The court affirmed State v. Williams, 215 N.C. App. 1 (Aug. 16, 2011) (reasonable articulable suspicion justified extending the traffic stop). The officer stopped the vehicle in which the defendant was a passenger for having illegally tinted windows and issued a citation. The officer then asked for and was denied consent to search the vehicle. Thereafter he called for a canine trained in drug detection; when the dog arrived it alerted on the car and drugs were found. Several factors supported the trial court’s determination that reasonable suspicion supported extending the stop. First, the driver told the officer that she and the defendant were coming from Houston, Texas, which was illogical given their direction of travel.
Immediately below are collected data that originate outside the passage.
(** ** Writing *)

Lemma next_bytes_ok id w0 c w b n t :
  winv None w0 -> settings_ok cfg -> view id w0 c (owned c) w ->
  data_state c = Writing b n t -> state_ok (s_buffer_size cfg) c ->
  exists o, next_bytes c b n t w = Done (inr o) w /\
    match o with Some d => len d <= t - n | None => True end.
Proof.
  intros Hi (Hm & Hpos & _ & Hmax & _) V Ed Hs. unfold state_ok in Hs. rewrite Ed in Hs.
  destruct Hs as [Hn Hs]. unfold next_bytes. rewrite (bind_done (gets buffers) _ _ (buffers w) w) by done.
  destruct Hs as [(-> & Ht & Hwc)|(-> & ch & Hwc & Hsz & Hlen)].
  - destruct (view_lookup _ _ _ _ _ (write_buf_idx c) Hi V (write_owned c)) as (buf & Hb & Hl).
    assert (Hlt : Z.of_nat (write_buf_idx c) < USIZE_MAX).
    { apply lookup_lt_Some in Hb. destruct V as [_ _ (_ & Vl & _) _ _]. pose proof (wi_count _ _ Hi) as Hcnt.
      unfold len in Hcnt. lia. }
    rewrite (proj2 (Z.eqb_neq _ _)) by lia. rewrite Nat2Z.id, (get_buffer_Val _ _ _ Hb).
    assert (Hsl : exists d, slice buf n t = Val d /\ len d <= t - n).
    { unfold slice. rewrite !(proj2 (Z.leb_le _ _)) by lia. eexists. split; [done|].
      unfold len. rewrite length_take. lia. }
    destruct Hsl as (d & Hd & Hld). exists (Some d). cbn [mbind comp_bind].
    rewrite (bind_done (lift _) _ _ d w) by (by rewrite Hd). done.
  - rewrite Z.eqb_refl, Hwc.
    assert (Hp : pool_inv (chain_buffers ch ++ (read_buf_idx c :: write_buf_idx c :: chain_bufs (read_chain c)) ++
      held (base.delete id (items w0))) (buffers w)).
    { pose proof (v_pool _ _ _ _ _ V) as Hp. unfold owned in Hp. rewrite Hwc in Hp. simpl in Hp.
      rewrite app_assoc, (Permutation_app_comm (chain_buffers ch)). by simpl; rewrite <- app_assoc in *. }
    destruct (io_slices_bound _ ch (buffers w) n Hp) as (cs & E & Hcs);
      [by rewrite (view_size _ _ _ _ _ Hi V)|by rewrite (view_size _ _ _ _ _ Hi V)|lia|].
    exists (if bool_decide (cs = []) then None else Some (concat cs)).
    rewrite (bind_done (lift _) _ _ cs w) by (by rewrite E). split; [done|].
    case_bool_decide; [done|]. lia.
Qed.

(** Handlers that may have written to the socket. *)
Lemma handled_out id w0 c0 c w r out :
  view id w0 c (owned c) w -> state_ok (s_buffer_size cfg) c -> same_conn c0 c ->
  wire w = wire w0 ++ ((stream c0,.) <$> out) -> (r = inr tt -> poll w !! id = Some (wanted (data_state c))) ->
  handled id w0 c0 r w.
Proof. intros V Hs Hc Hw Hp. exists c. split_and!; try done. by exists out. Qed.

Lemma finish_write_ok F id w0 c0 c w b n t k reg out :
  winv None w0 -> view id w0 c (owned c) w -> same_conn c0 c -> data_state c = Writing b n t ->
  state_ok (s_buffer_size cfg) c -> 0 < s_buffer_size cfg -> 0 <= k ->
  wire w = wire w0 ++ ((stream c0,.) <$> out) -> poll w !! id = Some WRITABLE ->
  wp F (finish_write id b n t k reg) (handled id w0 c0) w.
Proof.
  intros Hi V Hsame Ed Hs Hpos Hk Hw Hp. unfold finish_write. apply wp_try. eapply view_get; [done|].
  cbv zeta. destruct (t <=? n + k) eqn:E; boolify.
  - apply wp_try. eapply view_update; [done|]. intros w1 V1 B1 S1 P1 W1. set (c1 := with_write_chain None c) in *.
    apply wp_try. eapply (view_release _ id w0 c1 (owned c1)).
    { unfold owned, c1 in *. simpl in *.
      assert (Hperm : read_buf_idx c :: write_buf_idx c :: chain_bufs (read_chain c) ++ chain_bufs (write_chain c)
        ≡ₚ chain_bufs (write_chain c) ++ read_buf_idx c :: write_buf_idx c :: chain_bufs (read_chain c) ++ [])
        by (rewrite app_nil_r; solve_Permutation).
      by rewrite Hperm in V1. }
    intros p2 V2 _. apply wp_try. eapply view_get; [done|].
    apply wp_try. eapply view_update; [done|]. intros w3 V3 B3 S3 P3 W3. set (c3 := with_state reading c1) in *.
    assert (Hs3 : state_ok (s_buffer_size cfg) c3) by (split; [lia|done]). simpl in *.
    eapply view_register; [exact V3| |]; intros _; [intros V4|];
      (eapply (handled_out _ _ _ c3 _ _ out); [exact V4 || exact V3|try done; simpl in *..]); try congruence.
    intros _. by rewrite lookup_insert_eq.
  - eapply view_update; [done|]. intros w1 V1 B1 S1 P1 W1.
    eapply (handled_out _ _ _ (with_state (Writing b (n + k) t) c) _ _ out); [exact V1| |done|congruence|].
    + unfold state_ok in *. rewrite Ed in Hs. simpl. destruct Hs as [? Hs]. split; [lia|done].
    + intros _. simpl. congruence.
Qed.

Lemma handle_writable_ok F id w0 c0 s reg :
  winv None w0 -> settings_ok cfg -> items w0 !! id = Some c0 ->
  wp F (handle_writable id s reg) (handled id w0 c0) w0.
Proof.
  intros Hi Hcfg Hc. pose proof (view_start _ _ _ _ Hi Hc) as V. pose proof (wi_state _ _ Hi _ _ Hc) as Hs.
  pose proof (wi_poll _ _ Hi _ _ Hc ltac:(done)) as Hreg. pose proof (proj1 (proj2 Hcfg)) as Hpos.
  assert (Hend : forall r, handled id w0 c0 r w0) by (intros r'; by eapply handled_intro).
  apply wp_try. eapply view_get; [done|]. destruct (data_state c0) as [f|b n t] eqn:Ed; [by eapply wp_done|].
  destruct (next_bytes_ok _ _ _ _ _ _ _ Hi Hcfg V Ed Hs) as (o & E & Ho).
  apply wp_try. eapply wp_done; [done|]. destruct o as [d|].
  2: { eapply (finish_write_ok _ _ _ _ _ _ _ _ _ _ _ []); try done. by rewrite app_nil_r. }
  apply wp_try. unfold send. destruct s as [k| |]; cbn [write_from]; [| |eapply wp_done; [done|apply Hend]].
  2: { eapply wp_done; [done|]. by eapply wp_done. }
  set (k' := Z.max 0 _). destruct (k' =? 0); [eapply wp_done; [done|apply Hend]|].
  apply wp_bind. eapply wp_done; [done|]. eapply wp_done; [done|].
  eapply (finish_write_ok _ _ _ _ _ _ _ _ _ _ _ [take (Z.to_nat k') d]); try done; [|lia].
  by destruct V.
Qed.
Second, the defendant’s inconsistent statement that they were coming from Kentucky and were traveling to Myrtle Beach “raises a suspicion as to the truthfulness of the statements.” Third, the driver’s inability to tell the officer where they were going, along with her illogical answer about driving from Houston, permitted an inference that she “was being deliberately evasive, that she had been hired as a driver and intentionally kept uninformed, or that she had been coached as to her response if stopped.” Fourth, the fact that the defendant initially suggested the two were cousins but then admitted that they just called each other cousins based on their long-term relationship “could raise a suspicion that the alleged familial relationship was a prearranged fabrication.” Finally, the vehicle, which had illegally tinted windows, was owned by a third person. The court concluded:

Viewed individually and in isolation, any of these facts might not support a reasonable suspicion of criminal activity. But viewed as a whole by a trained law enforcement officer who is familiar with drug trafficking and illegal activity on interstate highways, the responses were sufficient to provoke a reasonable articulable suspicion that criminal activity was afoot and to justify extending the detention until a canine unit arrived.